Mr Adami’s surgeon put in a tube (stent) to clear the blockage that was making bile go into his bloodstream. The tube allowed the bile to flow into his bowel again and the yellowing of his skin and eyes faded. The surgeon also asked the hospital’s palliative care team to visit Mr Adami to help relieve his pain and to talk with him about his hopes for the future.
The team met with Mr Adami and, as Mr Adami did not speak fluent English, an Italian interpreter helped them to communicate. The palliative care team talked with Mr Adami about regular morphine tablets for his pain and laxatives to relieve his constipation. Mr Adami told them that he knew he was dying and that he would like to return to his nursing home where he felt safe. He would like to die there.
The palliative care team spoke with the nursing home staff, who said they would be glad to have Mr Adami back for end of life so long as they had assistance and coaching from community palliative care.
The hospital palliative care team referred Mr Adami and his nursing home care team to community palliative care services. They arranged for a nurse to meet with Mr Adami, nursing home staff and an interpreter the day after he was discharged from hospital.
The community palliative care nurse helped nursing home staff plan how they would look after Mr Adami. They also arranged for a palliative care nurse to call the nursing home each week to make sure they were happy that he was comfortable and content, and to give advice where needed.

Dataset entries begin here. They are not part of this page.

(** * The transcription WebSocket relay of [app/backend/app.py]

    A shallow embedding of [TranscriptionManager] and [handle_transcribe_ws]
    and the properties of the relay's lifecycle that the specification
    states about them.

    Everything the relay talks to (the process environment, the Speech SDK,
    the client socket, [json.loads]) is outside the file under study.  It is
    collected in one record, [World], that fixes how each external call
    answers; the code of the relay is a function of that record and of a
    mutable [Session].  Every externally visible action is appended to the
    session's [trace], oldest first, so that "is sent", "is invoked" and
    "before" are statements about that list. *)

From Stdlib Require Import String Ascii List Bool Arith ZArith Lia.
From Stdlib Require Import DecimalString.
Import ListNotations.
Local Open Scope list_scope.
Local Open Scope string_scope.
Set Warnings "-register-all,-abstract-large-number".

(** ** Python values the relay handles *)

(** An exception object: its class name and [str(e)]. Every class that occurs
    here derives from [Exception]; task cancellation, which does not, is not
    modelled. *)
Record exn : Type := mk_exn { exn_class : string; exn_str : string }.

Definition ValueError (text : string) : exn := mk_exn "ValueError" text.
Definition AttributeError (text : string) : exn := mk_exn "AttributeError" text.
Definition JSONDecodeError (text : string) : exn := mk_exn "JSONDecodeError" text.

(** [isinstance(e, json.JSONDecodeError)] *)
Definition is_JSONDecodeError (e : exn) : bool :=
  String.eqb (exn_class e) "JSONDecodeError".

(** The result of [json.loads]: Python's [None], [bool], [int], [float],
    [str], [list] and [dict].  A float keeps its literal; a dict keeps its
    pairs in insertion order. *)
Inductive json : Type :=
| JNull
| JBool (b : bool)
| JInt (z : Z)
| JFloat (literal : string)
| JStr (s : string)
| JArr (items : list json)
| JObj (pairs : list (string * json)).

(** [type(data).__name__] *)
Definition type_name (data : json) : string :=
  match data with
  | JNull => "NoneType"
  | JBool _ => "bool"
  | JInt _ => "int"
  | JFloat _ => "float"
  | JStr _ => "str"
  | JArr _ => "list"
  | JObj _ => "dict"
  end.

(** Lookup in a dict built from a pair list: a later pair with the same key
    has overwritten an earlier one. *)
Fixpoint dict_get (pairs : list (string * json)) (key : string) : option json :=
  match pairs with
  | [] => None
  | (k, v) :: rest =>
      match dict_get rest key with
      | Some v' => Some v'
      | None => if String.eqb k key then Some v else None
      end
  end.

(** [data.get(key)]: only a dict has the method; on any other value the
    attribute lookup itself raises. *)
Definition py_get (data : json) (key : string) : exn + option json :=
  match data with
  | JObj pairs => inr (dict_get pairs key)
  | _ => inl (AttributeError
                ("'" ++ type_name data ++ "' object has no attribute 'get'"))
  end.
Lemma put_profile_without_row_1_is_200_and_void_witness :
  fst (app sample_runtime sample_env
         (mkIncoming PUT_api_profile "" (VObj [("name", VStr "Budi")]) None)
         sample_world) =
    Return (mkResponse 200
              (VObj [("success", VBool true);
                     ("data", VObj [("name", VStr "Budi");
                                    ("profile_picture_url", VNull)])])) /\
  profile (db (snd (app sample_runtime sample_env
                      (mkIncoming PUT_api_profile ""
                         (VObj [("name", VStr "Budi")]) None)
                      sample_world))) = [].
Proof.
  apply (put_profile_without_row_1_is_200_and_void sample_runtime sample_env
           (mkIncoming PUT_api_profile "" (VObj [("name", VStr "Budi")]) None)
           (VStr "Budi") sample_world).
  - reflexivity.
  - reflexivity.
  - reflexivity.
  - reflexivity.
  - reflexivity.
  - reflexivity.
  - intros x [].
Defined.

(** *** Reading history *)

Lemma insert_desc_perm (r : history_row) (l : list history_row) :
  Permutation (insert_desc r l) (r :: l).
Proof.
  induction l as [|x l IH]; cbn; [reflexivity|].
  destruct (h_created_at x <? h_created_at r); [reflexivity|].
  rewrite IH. apply perm_swap.
Qed.

Lemma order_by_created_at_desc_perm (l : list history_row) :
  Permutation (order_by_created_at_desc l) l.
Proof.
  unfold order_by_created_at_desc. induction l as [|x l IH]; cbn.
  - reflexivity.
  - rewrite insert_desc_perm. now constructor.
Qed.

Lemma insert_desc_sorted (r : history_row) (l : list history_row) :
  StronglySorted not_older l -> StronglySorted not_older (insert_desc r l).
Proof.
  induction l as [|x l IH]; intros Hs; cbn.
  - repeat constructor.
  - inversion Hs as [|? ? Hl Hx]; subst.
    destruct (h_created_at x <? h_created_at r) eqn:E.
    + apply Z.ltb_lt in E. constructor; [exact Hs|].
      constructor; [unfold not_older; lia|].
      eapply Forall_impl; [|exact Hx]. unfold not_older. intros; lia.
    + apply Z.ltb_ge in E. constructor; [now apply IH|].
      eapply Permutation_Forall; [symmetry; apply insert_desc_perm|].
      constructor; [exact E|exact Hx].
Qed.

Lemma order_by_created_at_desc_sorted (l : list history_row) :
  StronglySorted not_older (order_by_created_at_desc l).
Proof.
  unfold order_by_created_at_desc. induction l as [|x l IH]; cbn.
  - constructor.
  - now apply insert_desc_sorted.
Qed.
(* ===== verification/NetHttp.v ===== *)
(** * net/http, net/url and path: what the mux of the control plane does with a path

    [http.ServeMux] of the standard library (Go 1.24) around the routes that are
    registered on it: the cleaning of the path with its redirect, the matching of
    patterns segment by segment, and the answers that are not a handler's.  [path.Clean]
    is also that of main.go. *)

From S2P Require Import Prelude GoLib.

(** ** [path.Clean] *)

Fixpoint split_path (seg : string) (path : string) : list string :=
  match path with
  | EmptyString => [seg]
  | String "/" path => seg :: split_path "" path
  | String c path => split_path (seg +:+ String c "") path
  end.

(** The elements kept so far, the last one first. *)
Fixpoint clean_elems (rooted : bool) (kept : list string) (elems : list string) : list string :=
  match elems with
  | [] => reverse kept
  | e :: elems =>
      if decide (e = "" ∨ e = ".") then clean_elems rooted kept elems
      else if decide (e = "..") then
        match kept with
        | k :: kept' =>
            if decide (k = "..") then clean_elems rooted (e :: kept) elems
            else clean_elems rooted kept' elems
        | [] => clean_elems rooted (if rooted then [] else [e]) elems
        end
      else clean_elems rooted (e :: kept) elems
  end.

Fixpoint join_elems (elems : list string) : string :=
  match elems with
  | [] => ""
  | [e] => e
  | e :: elems => e +:+ "/" +:+ join_elems elems
  end.

Definition Clean (path : string) : string :=
  match path with
  | EmptyString => "."
  | String "/" _ => "/" +:+ join_elems (clean_elems true [] (split_path "" path))
  | _ =>
      let s := join_elems (clean_elems false [] (split_path "" path)) in
      if decide (s = "") then "." else s
  end.

(** ** Escapes: [url.PathUnescape] and [URL.EscapedPath] *)

Fixpoint PathUnescape (s : string) : option string :=
  match s with
  | EmptyString => Some ""
  | String "%" (String a (String b s)) =>
      match hex_value a, hex_value b with
      | Some x, Some y => String (ascii_of_N (16 * x + y)) <$> PathUnescape s
      | _, _ => None
      end
  | String "%" _ => None
  | String c s => String c <$> PathUnescape s
  end.

(** An invalid escape leaves the text as it is. *)
Definition path_unescape (s : string) : string := default s (PathUnescape s).

Definition upper_hex_digit (n : N) : ascii :=
  match String.get (N.to_nat n) "0123456789ABCDEF" with Some c => c | None => "0"%char end.

(** The bytes a path may hold unescaped: letters, digits, and these. *)
Definition path_byte (c : ascii) : bool :=
  let n := N_of_ascii c in
  is_digit c || (97 <=? n)%N && (n <=? 122)%N || (65 <=? n)%N && (n <=? 90)%N ||
  bool_decide (c ∈ ["-"; "_"; "."; "~"; "$"; "&"; "+"; ","; "/"; ":"; ";"; "="; "@"]%char).

Fixpoint path_escape (s : string) : string :=
  match s with
  | EmptyString => ""
  | String c s =>
      if path_byte c then String c (path_escape s)
      else String "%" (String (upper_hex_digit (N_of_ascii c / 16))
             (String (upper_hex_digit (N_of_ascii c mod 16)) (path_escape s)))
  end.

(** ** Requests *)

(** A request as the mux sees it, of any method but CONNECT (whose path it does not
    clean), over HTTP/1.1 or later: the method, [URL.EscapedPath()] and [URL.RawQuery]. *)
Record Incoming := { in_Method : string; in_Path : string; in_RawQuery : string }.

(** [URL.Path] *)
Definition in_URLPath (rq : Incoming) : string := path_unescape (in_Path rq).

(** ** Cleaning *)

Definition ends_with_slash (p : string) : bool :=
  bool_decide (last (split_path "" p) = Some "").

(** [cleanPath] keeps the trailing slash. *)
Definition cleanPath (p : string) : string :=
  let p := match p with String "/" _ => p | _ => String "/" p end in
  let np := Clean p in
  if ends_with_slash p && negb (bool_decide (np = "/")) then np +:+ "/" else np.

(** ** Patterns

    [mux.Handle(pattern, handler)] for patterns that are a path of literals and of
    wildcards [{name}] for one segment, none of which matches what another matches. *)

Inductive segment := Lit (s : string) | Wild (name : string).

Definition parse_segment (s : string) : segment :=
  match s with
  | String "{" _ => Wild (String.substring 1 (String.length s - 2) s)
  | _ => Lit s
  end.

Definition parse_pattern (pattern : string) : list segment := map parse_segment (tail (split_path "" pattern)).

(** The segments of a clean path, unescaped one by one.  A trailing slash is a segment
    of its own, the slash, which only a pattern that ends in one matches. *)
Definition mux_segments (path : string) : list string :=
  map (λ s, if decide (s = "") then "/" else path_unescape s) (tail (split_path "" path)).

(** The values of the wildcards, by name, if the pattern matches. *)
Fixpoint match_segments (pattern : list segment) (path : list string) : option (list (string * string)) :=
  match pattern, path with
  | [], [] => Some []
  | Lit l :: pattern, s :: path => if decide (s = l) then match_segments pattern path else None
  | Wild name :: pattern, s :: path =>
      if decide (s = "/") then None else ((name, s) ::.) <$> match_segments pattern path
  | _, _ => None
  end.

(** [r.PathValue(name)] *)
Definition PathValue (values : list (string * string)) (name : string) : string :=
  default "" (snd <$> find_first (λ kv, bool_decide (kv.1 = name)) values).

(** ** The mux *)

(** A handler, given the values of the wildcards. *)
Definition routes (H : Type) : Type := list (string * (list (string * string) → H)).

Fixpoint find_route {H} (table : routes H) (path : list string) : option H :=
  match table with
  | [] => None
  | (pattern, h) :: table =>
      match match_segments (parse_pattern pattern) path with
      | Some values => Some (h values)
      | None => find_route table path
      end
  end.

(** What the mux does with a request: refuse the asterisk, redirect to the clean path,
    call a handler, or answer that there is none. *)
Inductive mux_answer (H : Type) :=
  | Refused
  | Moved (path : string)
  | Routed (h : H)
  | Unrouted.
Arguments Refused {H}.
Arguments Moved {H} path.
Arguments Routed {H} h.
Arguments Unrouted {H}.

Definition findHandler {H} (table : routes H) (path : string) : mux_answer H :=
  if decide (path = "*") then Refused
  else if decide (cleanPath path ≠ path) then Moved (cleanPath path)
  else match find_route table (mux_segments path) with Some h => Routed h | None => Unrouted end.

Lemma findHandler_Refused {H} (table : routes H) path : findHandler table path = Refused → path = "*".
Proof. unfold findHandler. case_decide; [done|]. case_decide; [done|]. by destruct (find_route _ _). Qed.
Lemma findHandler_Moved {H} (table : routes H) path to :
  findHandler table path = Moved to → to = cleanPath path ∧ cleanPath path ≠ path.
Proof.
  unfold findHandler. case_decide; [done|]. case_decide; [by intros [= <-]|]. by destruct (find_route _ _).
Qed.
Lemma findHandler_Routed {H} (table : routes H) path h :
  findHandler table path = Routed h → cleanPath path = path ∧ find_route table (mux_segments path) = Some h.
Proof.
  unfold findHandler. case_decide; [done|]. case_decide as Hclean; [done|].
  destruct (find_route _ _); [|done]. intros [= ->]. by split.
Qed.

(** ** The answers of the mux itself *)

Record response := { resp_Status : Z; resp_Headers : list (string * string); resp_Body : string }.

Definition newline : string := String (ascii_of_N 10) "".

(** [http.NotFound] *)
Definition NotFound : response :=
  {| resp_Status := 404;
     resp_Headers := [("Content-Type", "text/plain; charset=utf-8"); ("X-Content-Type-Options", "nosniff")];
     resp_Body := "404 page not found" +:+ newline |}.

Definition BadRequest : response :=
  {| resp_Status := 400; resp_Headers := [("Connection", "close")]; resp_Body := "" |}.

Fixpoint html_escape (s : string) : string :=
  match s with
  | EmptyString => ""
  | String c s =>
      (if decide (c = "&"%char) then "&amp;" else if decide (c = "<"%char) then "&lt;"
       else if decide (c = ">"%char) then "&gt;" else if decide (N_of_ascii c = 34)%N then "&#34;"
       else if decide (N_of_ascii c = 39)%N then "&#39;" else String c "") +:+ html_escape s
  end.

Fixpoint hexEscapeNonASCII (s : string) : string :=
  match s with
  | EmptyString => ""
  | String c s => (if (N_of_ascii c <? 128)%N then String c "" else "%" +:+ fmt_02x c) +:+ hexEscapeNonASCII s
  end.

(** [http.Redirect] to a clean path, which is escaped again, with the query of the
    request and status 301: only a GET gets a body. *)
Definition Redirect (rq : Incoming) (path : string) : response :=
  let url := path_escape path +:+ (if decide (in_RawQuery rq = "") then "" else "?" +:+ in_RawQuery rq) in
  {| resp_Status := 301;
     resp_Headers :=
       ("Location", hexEscapeNonASCII url) ::
       (if decide (in_Method rq = "GET" ∨ in_Method rq = "HEAD")
        then [("Content-Type", "text/html; charset=utf-8")] else []);
     resp_Body :=
       if decide (in_Method rq = "GET")
       then "<a href=" +:+ dquote +:+ html_escape url +:+ dquote +:+ ">Moved Permanently</a>." +:+ newline +:+ newline
       else "" |}.

(** ** Clean paths *)

Definition no_slash (s : string) : bool := string_all (λ c, negb (Ascii.eqb c "/")) s.

Lemma split_path_app seg s t :
  no_slash s = true → split_path seg (s +:+ String "/" t) = (seg +:+ s) :: split_path "" t.
Proof.
  revert seg. induction s as [|c s IH]; intros seg Hs; [by rewrite string_app_nil_r|].
  unfold no_slash in Hs. cbn [string_all] in Hs. apply andb_true_iff in Hs as [Hc Hs].
  rewrite string_app_cons. replace (seg +:+ String c s) with ((seg +:+ String c "") +:+ s)
    by (by rewrite string_app_assoc).
  rewrite <-IH by done. clear IH Hs. destruct c as [[][][][][][][][]]; done.
Qed.

Lemma split_path_end seg s : no_slash s = true → split_path seg s = [seg +:+ s].
Proof.
  revert seg. induction s as [|c s IH]; intros seg Hs; [by rewrite string_app_nil_r|].
  unfold no_slash in Hs. cbn [string_all] in Hs. apply andb_true_iff in Hs as [Hc Hs].
  replace (seg +:+ String c s) with ((seg +:+ String c "") +:+ s) by (by rewrite string_app_assoc).
  rewrite <-IH by done. clear IH Hs. destruct c as [[][][][][][][][]]; done.
Qed.

(** The path with these segments. *)
Fixpoint path_of (segs : list string) : string :=
  match segs with
  | [] => ""
  | s :: segs => "/" +:+ s +:+ path_of segs
  end.

(** A segment that neither cleaning nor unescaping changes. *)
Definition plain_segment (s : string) : bool :=
  negb (bool_decide (s ∈ [""; "."; ".."])) &&
  string_all (λ c, negb (Ascii.eqb c "/") && negb (Ascii.eqb c "%")) s.

Lemma plain_no_slash s : plain_segment s = true → no_slash s = true.
Proof.
  unfold plain_segment, no_slash. intros [_ Hs]%andb_true_iff. induction s as [|c s IH]; [done|].
  cbn [string_all] in *. rewrite !andb_true_iff in *. tauto.
Qed.

Lemma plain_unescape s : plain_segment s = true → path_unescape s = s.
Proof.
  unfold plain_segment, path_unescape. intros [_ Hs]%andb_true_iff.
  assert (PathUnescape s = Some s) as ->; [|done]. induction s as [|c s IH]; [done|].
  cbn [string_all] in Hs. rewrite !andb_true_iff in Hs. destruct Hs as [[_ Hc] Hs].
  specialize (IH Hs). destruct c as [[][][][][][][][]]; cbn [PathUnescape]; try (by rewrite IH). done.
Qed.

Lemma split_path_of s segs :
  plain_segment s = true → Forall (λ s, plain_segment s = true) segs →
  split_path "" (s +:+ path_of segs) = s :: segs.
Proof.
  intros Hs Hsegs. revert s Hs. induction Hsegs as [|s' segs Hs' _ IH]; intros s Hs; cbn [path_of].
  - rewrite string_app_nil_r. apply (split_path_end ""). by apply plain_no_slash.
  - change ("/" +:+ s' +:+ path_of segs) with (String "/" (s' +:+ path_of segs)).
    rewrite split_path_app by (by apply plain_no_slash). f_equal. by apply IH.
Qed.

Lemma split_path_path_of segs :
  segs ≠ [] → Forall (λ s, plain_segment s = true) segs → split_path "" (path_of segs) = "" :: segs.
Proof.
  intros Hne. destruct 1 as [|s segs Hs Hsegs]; [done|]. cbn [path_of].
  change (split_path "" ("/" +:+ s +:+ path_of segs)) with ("" :: split_path "" (s +:+ path_of segs)).
  f_equal. by apply split_path_of.
Qed.

Lemma clean_elems_plain segs kept :
  Forall (λ s, plain_segment s = true) segs → clean_elems true kept segs = reverse kept ++ segs.
Proof.
  intros Hsegs. revert kept. induction Hsegs as [|s segs Hs _ IH]; intros kept; cbn [clean_elems];
    [by rewrite app_nil_r|].
  unfold plain_segment in Hs. apply andb_true_iff in Hs as [Hs _].
  apply negb_true_iff, bool_decide_eq_false in Hs.
  rewrite decide_False by set_solver. rewrite decide_False by set_solver.
  rewrite IH, reverse_cons, <-app_assoc. done.
Qed.

Lemma join_elems_path_of segs : segs ≠ [] → "/" +:+ join_elems segs = path_of segs.
Proof.
  induction segs as [|s segs IH]; intros Hne; [done|]. cbn [join_elems path_of].
  destruct segs as [|s' segs]; [by rewrite string_app_nil_r|]. rewrite <-IH by done. done.
Qed.

(** A path of plain segments is clean, and matched as it is written. *)
Lemma cleanPath_plain segs :
  segs ≠ [] → Forall (λ s, plain_segment s = true) segs → cleanPath (path_of segs) = path_of segs.
Proof.
  intros Hne Hsegs. pose proof (split_path_path_of segs Hne Hsegs) as Hsplit.
  assert (Clean (path_of segs) = path_of segs) as Hclean.
  { rewrite <-(join_elems_path_of segs) at 2 by done.
    destruct segs as [|s segs]; [done|]. unfold Clean. cbn [path_of].
    change ("/" +:+ join_elems (clean_elems true [] (split_path "" (path_of (s :: segs)))) =
            "/" +:+ join_elems (s :: segs)).
    rewrite Hsplit. f_equal. change (clean_elems true [] ("" :: s :: segs)) with (clean_elems true [] (s :: segs)).
    by rewrite (clean_elems_plain (s :: segs) []). }
  assert (ends_with_slash (path_of segs) = false) as Hend.
  { unfold ends_with_slash. rewrite Hsplit. apply bool_decide_eq_false. intros Hlast.
    rewrite last_cons in Hlast. destruct (last segs) as [s|] eqn:Hs; [|by apply last_None in Hs].
    simplify_eq. rewrite Forall_forall in Hsegs. apply last_Some_elem_of in Hs. by apply Hsegs in Hs. }
  unfold cleanPath. destruct segs as [|s segs]; [done|]. cbn [path_of] in *.
  change (match "/" +:+ s +:+ path_of segs with String "/" _ => _ | _ => _ end) with ("/" +:+ s +:+ path_of segs).
  cbv zeta. by rewrite Hend, Hclean.
Qed.

Lemma mux_segments_plain segs :
  segs ≠ [] → Forall (λ s, plain_segment s = true) segs → mux_segments (path_of segs) = segs.
Proof.
  intros Hne Hsegs. unfold mux_segments. rewrite split_path_path_of by done. cbn [tail]. clear Hne.
  induction Hsegs as [|s segs Hs _ IH]; [done|]. cbn [map]. rewrite IH, plain_unescape by done.
  rewrite decide_False; [done|]. by intros ->.
Qed.

Lemma findHandler_plain {H} (table : routes H) segs h :
  segs ≠ [] → Forall (λ s, plain_segment s = true) segs → find_route table segs = Some h →
  findHandler table (path_of segs) = Routed h.
Proof.
  intros Hne Hsegs Hh. unfold findHandler. rewrite cleanPath_plain, mux_segments_plain, Hh by done.
  rewrite (decide_False (P := path_of segs ≠ path_of segs)) by auto.
  rewrite decide_False; [done|]. by destruct segs.
Qed.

The nursing home called community palliative care when Mr Adami’s health deteriorated and he was no longer able to swallow his morphine tablets. After consulting with the GP, the palliative care nurse visited to start a syringe driver (battery-operated pump) to administer morphine. He coached nursing home staff in how to manage both the pump and extra morphine if they thought Mr Adami needed it.
The nursing home staff felt confident to give extra pain relief on two occasions, and they were pleased they were able to make Mr Adami comfortable again. He died peacefully three days later.